(** * zap: the Logger facade, its facilities and the spy sink

    A shallow embedding of [logger.go], [options.go], the facility file
    ([Facility], [ioFacility]) and [spy/logger.go], followed by the
    properties of the record pipeline: gating, hooks, delivery, flushing,
    derivation with [With] and the escalation of [DPanic], [Panic] and
    [Fatal].

    Go values become Rocq values as follows.
    - [[]Field] slices are triples (array, len, cap) over a heap of backing
      arrays, with [append] writing in place when the capacity allows it.
    - interface values ([Facility], [LevelEnabler], [Encoder]) are a type
      class, a closed variant and a record of the capability's responses.
    - a method that can panic or exit runs in the monad [M], whose outcome
      is a normal return, a panic or a process exit.
    - calls on collaborators (the facility's [Log], [fmt.Fprintf] and [Sync]
      on a [WriteSyncer], the encoder's [WriteEntry] and [Free], [panic],
      [_exit]) are appended to a trace, in program order. *)

From stdpp Require Import base option list strings gmap.
From Stdlib Require Import ZArith.

Local Open Scope Z_scope.
Local Open Scope nat_scope.

(** ** Levels *)

(** Modelled from the spec: the declaration of [Level] and of its constants
    is missing from the sources.  The spec gives the totally ordered
    enumeration Debug < Info < Warn < Error < DPanic < Panic < Fatal; the
    integer ranks only carry that order. *)
Inductive Level : Type :=
  | DebugLevel | InfoLevel | WarnLevel | ErrorLevel
  | DPanicLevel | PanicLevel | FatalLevel.

Definition Level_rank (l : Level) : Z :=
  match l with
  | DebugLevel => -1
  | InfoLevel => 0
  | WarnLevel => 1
  | ErrorLevel => 2
  | DPanicLevel => 3
  | PanicLevel => 4
  | FatalLevel => 5
  end.

Global Instance Level_eq_dec : EqDecision Level.
Proof. solve_decision. Defined.

(** [a > b] on levels, as in [ent.Level > ErrorLevel]. *)
Definition Level_gtb (a b : Level) : bool := (Level_rank b <? Level_rank a)%Z.

(** Modelled from the spec: the method [Enabled] of [Level] is missing from
    the sources.  The fixed threshold "returns true iff severity >=
    threshold". *)
Definition Level_Enabled (l lvl : Level) : bool :=
  (Level_rank l <=? Level_rank lvl)%Z.

(** ** Plain data *)

Abbreviation Time := Z (only parsing).
Abbreviation error := string (only parsing).

(** Modelled from the spec: the declaration of [Field] is missing from the
    sources.  A field is an opaque key/value pair which the core only stores
    and forwards. *)
Record Field : Type := mkField { Key : string; Value : string }.

Global Instance Field_eq_dec : EqDecision Field.
Proof. solve_decision. Defined.

(** The zero value of [Field], found in the unused part of a backing array. *)
Definition zeroField : Field := mkField "" "".

(** A [WriteSyncer] is an interface value compared by identity: a handle. *)
Abbreviation WriteSyncer := nat (only parsing).

(** ** Slices of fields *)

Module slices.

(** A slice header: backing array, length and capacity. *)
Record slice : Type := Slice { s_arr : nat; s_len : nat; s_cap : nat }.

(** The nil slice. *)
Definition nilSlice : slice := Slice 0 0 0.

(** The heap of backing arrays; an array is as long as its capacity. *)
Abbreviation Heap := (list (list Field)).

Definition array_at (h : Heap) (a : nat) : list Field := default [] (h !! a).

(** The elements [s[0:len(s)]]. *)
Definition elems (h : Heap) (s : slice) : list Field :=
  take (s_len s) (array_at h (s_arr s)).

──────

Go through the listing and copy each line that includes the string "bool".

WRITTEN RESPONSE:
Definition Level_gtb (a b : Level) : bool := (Level_rank b <? Level_rank a)%Z.
Definition Level_Enabled (l lvl : Level) : bool :=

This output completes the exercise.